Structural insights into diverse modes of ICAM-1 binding by Plasmodium falciparum-infected erythrocytes

Abstract

A major determinant of pathogenicity in malaria caused by Plasmodium falciparum is the adhesion of parasite-infected erythrocytes to the vasculature or tissues of infected individuals. This occludes blood flow, leads to inflammation, and increases parasitemia by reducing spleen-mediated clearance of the parasite. This adhesion is mediated by PfEMP1, a multivariant family of around 60 proteins per parasite genome which interact with specific host receptors.

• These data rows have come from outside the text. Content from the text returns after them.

(** * mcp_bash_server: tool resolver and operation dispatcher

    A shallow embedding of [src/mcp_bash_server.py].  Python strings are
    modelled as [string] (a sequence of bytes), dictionaries as [gmap],
    [pathlib.Path] values by the string [str(path)], and every call that
    leaves the process (filesystem probes, subprocesses, HTTP requests) is
    answered by an oracle of a [world] and logged in a trace of events. *)

From Stdlib Require Import Ascii String ZArith.
From stdpp Require Import base option list strings gmap pretty.

Open Scope string_scope.

(** ** Python string primitives *)

Module Py.

Definition nl : string := String "010"%char "".

(** [str.lower()] on the ASCII range.  Bytes above 127 are left alone; no
    character outside ASCII lower-cases to a letter used by a registry key. *)
Definition lower_ascii (c : ascii) : ascii :=
  let n := N_of_ascii c in
  if ((65 <=? n) && (n <=? 90))%N then ascii_of_N (n + 32) else c.

Fixpoint lower (s : string) : string :=
  match s with
  | "" => ""
  | String c s' => String (lower_ascii c) (lower s')
  end.

(** [sub in s] for strings: substring test. *)
Fixpoint contains (sub s : string) : bool :=
  String.prefix sub s ||
  match s with
  | "" => false
  | String _ s' => contains sub s'
  end.

(** [str.isspace()] on the ASCII range. *)
Definition isspace (c : ascii) : bool :=
  let n := N_of_ascii c in
  (((9 <=? n) && (n <=? 13)) || ((28 <=? n) && (n <=? 32)))%N.

(** [s.split()]: maximal runs of non-whitespace characters. *)
Fixpoint split_go (cur : option string) (s : string) : list string :=
  match s with
  | "" => option_list (String.rev <$> cur)
  | String c s' =>
      if isspace c
      then option_list (String.rev <$> cur) ++ split_go None s'
      else split_go (Some (String c (default "" cur))) s'
  end.

Definition split (s : string) : list string := split_go None s.

(** [s.replace(a, b)] for one-character [a] and [b]. *)
Fixpoint replace (a b : ascii) (s : string) : string :=
  match s with
  | "" => ""
  | String c s' => String (if Ascii.eqb c a then b else c) (replace a b s')
  end.

Fixpoint lstrip (s : string) : string :=
  match s with
  | "" => ""
  | String c s' => if isspace c then lstrip s' else s
  end.

(** [s.strip()] *)
Definition strip (s : string) : string :=
  String.rev (lstrip (String.rev (lstrip s))).

(** [sep.join(parts)] *)
Fixpoint join (sep : string) (parts : list string) : string :=
  match parts with
  | [] => ""
  | [p] => p
  | p :: ps => p +:+ sep +:+ join sep ps
  end.

(** [c * n] for a string [c] *)
Fixpoint repeat (c : string) (n : nat) : string :=
  match n with
  | O => ""
  | S n' => c +:+ repeat c n'
  end.

(** Values found in an argument bag ([Dict[str, Any]] decoded from JSON).
    [VOther] stands for floats, lists and dictionaries, of which the code
    observes only the type name, [str()] and the truth value. *)
Inductive value :=
| VNone
| VBool (b : bool)
| VInt (n : Z)
| VStr (s : string)
| VOther (type_name shown : string) (truth : bool).

(** [bool(v)] *)
Definition truthy (v : value) : bool :=
  match v with
  | VNone => false
  | VBool b => b
  | VInt n => negb (n =? 0)%Z
  | VStr s => negb (String.eqb s "")
  | VOther _ _ t => t
  end.

(** [str(v)], as used by f-strings *)
Definition str (v : value) : string :=
  match v with
  | VNone => "None"
  | VBool true => "True"
  | VBool false => "False"
  | VInt n => pretty n
  | VStr s => s
  | VOther _ shown _ => shown
  end.

(** [type(v).__name__] *)
Definition type_name (v : value) : string :=
  match v with
  | VNone => "NoneType"
  | VBool _ => "bool"
  | VInt _ => "int"
  | VStr _ => "str"
  | VOther t _ _ => t
  end.

(** Exceptions derived from [Exception]; [exn_msg] is [str(e)]. *)
Inductive exn_class :=
| AttributeError | TypeError | ValueError | OSError | PermissionError
| ProcessLookupError | RuntimeError | TimeoutExpired | OtherException.

Record exn := Exn { exn_cls : exn_class; exn_msg : string }.

End Py.

Import Py.

(** What a call gives back: a value, or the exception it raised. *)
Inductive result (A : Type) :=
| Ok (a : A)
| Raise (e : exn).
Arguments Ok {A} a.
Arguments Raise {A} e.

(** ** Paths and the filesystem *)

(** [parent / child] of [pathlib]: an absolute child replaces the parent,
    and the root is not followed by a second separator.  Removal of
    redundant separators and of [.] components is not modelled. *)
Definition pjoin (parent child : string) : string :=
  if String.eqb child "" then parent
  else if String.prefix "/" child then child
  else if String.eqb parent "/" then parent +:+ child
  else parent +:+ "/" +:+ child.

Infix "</>" := pjoin (at level 40, left associativity).

Record fsnode := FsNode { is_dir : bool; x_ok : bool }.

(** What [os.stat] answers for a path: the node found there; nothing
    (ENOENT, ENOTDIR, EBADF or ELOOP, the errors [pathlib] reads as "not
    there", or a path that cannot be encoded); or any other [OSError], such
    as EACCES below a directory that may not be searched and ENAMETOOLONG. *)
Inductive stat_result :=
| Node (n : fsnode)
| NoEntry
| StatError (e : exn).

(** A filesystem snapshot. *)
Definition filesystem := string → stat_result.

Definition fs_exists (fs : filesystem) (p : string) : bool :=
  match fs p with Node _ => true | _ => false end.

Definition fs_access_x (fs : filesystem) (p : string) : bool :=
  match fs p with Node n => x_ok n | _ => false end.


(** The error with which [os.stat] fails, when it is not "not there". *)
Definition fs_error (fs : filesystem) (p : string) : option exn :=
  match fs p with StatError e => Some e | _ => None end.

(** [Path(p).exists()]: [pathlib] (up to Python 3.13) answers [False] for
    the four errors above and raises every other [OSError] again. *)
Definition path_exists (fs : filesystem) (p : string) : result bool :=
  match fs p with
  | Node _ => Ok true
  | NoEntry => Ok false
  | StatError e => Raise e
  end.

(** [Path(p).is_dir()], which treats the errors of [os.stat] as [exists]
    does. *)
Definition path_is_dir (fs : filesystem) (p : string) : result bool :=
  match fs p with
  | Node n => Ok (is_dir n)
  | NoEntry => Ok false
  | StatError e => Raise e
  end.

(** ** The world outside the server, and the trace of calls made to it *)

(** How [asyncio.wait_for(process.communicate(), timeout)] ends. *)
Inductive comm_outcome :=
| Completed (stdout stderr : string) (returncode : Z) (fs_after : filesystem)
    (** the child exited in time; the streams are already decoded with
        [errors="replace"]; [fs_after] is the filesystem it left behind *)
| TimedOut (partial_stdout partial_stderr : string)
    (** [asyncio.TimeoutError]; the child had written this much *)
| CommError (e : exn).
Definition carol_profile : profile :=
  {| handle := "carol"; followers_count := 5000; following_count := 100;
     tweet_count := 10; grok_profile := Json.JObject [("handle", Json.JString "carol")];
     niche := "finance"; content_style := Json.JObject [];
     engagement_rate := Json.JInt 2; estimated_30d_growth := 40; db_id := None |}.

Definition named (name : string) (score : Z) : PeerMatcher.peer :=
  {| PeerMatcher.handle := name; PeerMatcher.followers_count := 7000;
     PeerMatcher.grok_profile := Json.JObject [("handle", Json.JString name)];
     PeerMatcher.match_score := score;
     PeerMatcher.match_reason := "same niche"; PeerMatcher.growth_edge := "charts" |}.

Definition five_peers : list PeerMatcher.peer :=
  [named "p1" 90; named "p2" 85; named "p3" 80; named "p4" 75; named "p5" 70].

Definition answering (peers : list PeerMatcher.peer) : services :=
  {| get_user_by_handle := fun _ => Ok (Some carol_data);
     get_user_tweets := fun _ _ => Ok [Json.JObject [("text", Json.JString "hello")]];
     analyze_user := fun _ _ => Ok carol_profile;
     _get_fully_profiled_peers := fun _ _ => Ok peers;
     generate_insights := fun _ _ _ =>
       Ok (Json.JObject [("growth_score", Json.JInt 6);
                         ("insights", Json.JArray [Json.JString "post more"])]) |}.

Definition carol_state : state :=
  {| db := {| users := [carol]; user_profiles := []; peer_matches := [];
              analyses := []; peer_pools := []; next_id := 1 |};
     calls := [] |}.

One of the most common of these receptors is intracellular adhesion molecule-1 (ICAM-1), which is bound by 2 distinct groups of PfEMP1, A-type and B or C (BC)-type. Here, we present the structure of a domain from a B-type PfEMP1 bound to ICAM-1, revealing a complex binding site. Comparison with the existing structure of an A-type PfEMP1 bound to ICAM-1 shows that the 2 complexes share a globally similar architecture. However, while the A-type PfEMP1 bind ICAM-1 through a highly conserved binding surface, the BC-type PfEMP1 use a binding site that is more diverse in sequence, similar to how PfEMP1 interact with other human receptors. We also show that A- and BC-type PfEMP1 present ICAM-1 at different angles, perhaps influencing the ability of neighboring PfEMP1 domains to bind additional receptors. This illustrates the deep diversity of the PfEMP1 and demonstrates how variations in a single domain architecture can modulate binding to a specific ligand to control function and facilitate immune evasion.